El kender retiró la mano, entrecruzó sus muñecas en un número de prestidigitación y exhibió el cuchillo en equilibrio sobre la mano opuesta.

—¿No querías que te enseñara a usarla?

—Desde luego, pero...

—Pero ¿qué?

—No es mi intención transformarme en una ilusionista ambulante —sonrió Kelida.

—¡Qué pena! Me encantaría mostrarte algunos trucos muy simples. Los malabarismos son mi especialidad. Sin ánimo de fanfarronear, he de decirte que los domino mejor que muchos de esos artistas circenses que abundan en nuestras ciudades. —Iba a seguir alabando sus excepcionales dotes, mas el entrecejo fruncido de su oyente lo obligó a interrumpirse—. Bien, probaremos algo más acorde con lo que necesitas.

Sacudió ahora la muñeca izquierda, donde sostenía la daga, la devolvió a la mano derecha y la lanzó por los aires con un movimiento rápido e imperceptible.

Kelida examinó el entorno pero no pudo distinguir el arma.

—¿Dónde está?

Lavim señaló hacia unos matorrales de tallos nudosos y deshojados:

—Suministrándonos un bocado apetitoso.

Springtoe se enderezó, se acercó con su despreocupado trotecillo a la maleza y hundió el brazo en ella. Al sacarlo, sus dedos aferraban las patas traseras de un conejo de pelaje gris. La criatura se debatió débilmente y pronto se inmovilizó. El acero le había traspasado el corazón. Lavim volvió hasta el sitio que antes ocupara, dejó el conejo en el suelo y se sentó.

—Así Tyorl desperdiciará una menos de sus preciosas saetas dentro de un rato. Las dagas sirven como armas arrojadizas o para apuñalar —explicó el kender, súbitamente serio. Era evidente que le agradaba su papel de instructor—. No ejercen otras funciones, salvo cortar la carne o forzar una cerradura.

Observó con cuidado a la muchacha y, con un leve asentimiento, reanudó su explicación:

—Tienes nervio y una nada desdeñable puntería, Kelida. Me percaté en la reyerta de las afueras de Long Ridge. Si los draconianos no hubieran tenido sus cotas de malla, se habrían desplomado bajo las andanadas de tus piedras. Deberías haber hecho diana en sus cabezas, claro, pero la situación era demasiado crítica para atinar. Ten, toma.

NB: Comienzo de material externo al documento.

Definition Open (protector : AESGCMPushTokenProtector) (ctx : context)
    (binding : PushTokenBinding) (protected : ProtectedPushToken) : result push_error string :=
  IF nil_ctx ctx || negb (ValidPushTokenBinding binding)
     || negb (ValidProtectedPushToken protected)
    RETURN Err PushInvalid ;;
  IF ctx_Err ctx RETURN Err PushUnavailable ;;
  match p_keys protector !! KeyID protected with
  | None => Err ErrPushTokenAuthentication
  | Some key =>
      IF blen (Ciphertext protected) <=? nonce_size RETURN Err ErrPushTokenAuthentication ;;
      let nonce := take (Z.to_nat nonce_size) (Ciphertext protected) in
      match gcm_Open (encryption key) nonce (drop (Z.to_nat nonce_size) (Ciphertext protected))
              (pushTokenAAD binding (KeyID protected)) with
      | None => Err ErrPushTokenAuthentication
      | Some plaintext =>
          let rawToken := string_of plaintext in
          IF negb (ValidRawPushToken (b_Platform binding) rawToken)
            RETURN Err ErrPushTokenAuthentication ;;
          IF negb (bool_decide (pushTokenDigest (lookup key) (b_Platform binding) rawToken
                                = Digest protected))
            RETURN Err ErrPushTokenAuthentication ;;
          Ok rawToken
      end
  end.

(** ** Push installations over HTTP *)

Definition PushInstallationPathPrefix : string := "/v1/companion/push-installations/".
Definition PushInstallationContract : string := "xz-companion-push-v1".
Definition push_header : string := "X-Xiaozhi-Companion-Push".
Definition maximumPushRegistrationBytes : Z := 5 * 1024.

Record pushInstallationRequest : Type := {
  pi_Version : Z;
  pi_Platform : PushPlatform;
  pi_Token : string;
}.

Definition marshal_push (q : pushInstallationRequest) : bytes :=
  Wire.object [("version", Wire.JNumber (pi_Version q));
               ("platform", Wire.JString (platform_name (pi_Platform q)));
               ("token", Wire.JString (pi_Token q))].

Definition setPushInstallationHeaders : Wire.Headers :=
  Wire.set_header push_header PushInstallationContract
    (Wire.set_header "Cache-Control" "no-store" Wire.no_headers).

(** What an authenticator or the store reports. *)
Inductive push_http_error : Type :=
| AppError (e : app_error)
| StoreError (e : error).

Definition writePushInstallationError (headers : Wire.Headers) (e : push_http_error) : Wire.Written :=
  match e with
  | AppError ErrAppSessionUnauthorized
  | StoreError (ErrStaleSession | ErrSuspended | ErrInactive | ErrNotFound) => answer headers 401
  | StoreError (ErrConflict | ErrCapacity) => answer headers 409
  | _ => retry_later headers
  end.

La sangre del animal sacrificado teñía la hoja de frío metal. La mujer agarró el puño por la punta, como si no osara tocarlo.

—No, así no. Mira. —Lavim apoyó la empuñadura en la palma y cerró los dedos en torno al mango—. ¿Lo ves? Sin apretar mucho, como si estrecharas la mano a alguien.

Kelida sintió el frío contacto del puñal en su palma. Una gota de sangre salpicó su capa. Estremecida, la humana notó que una náusea se enseñoreaba de su estómago.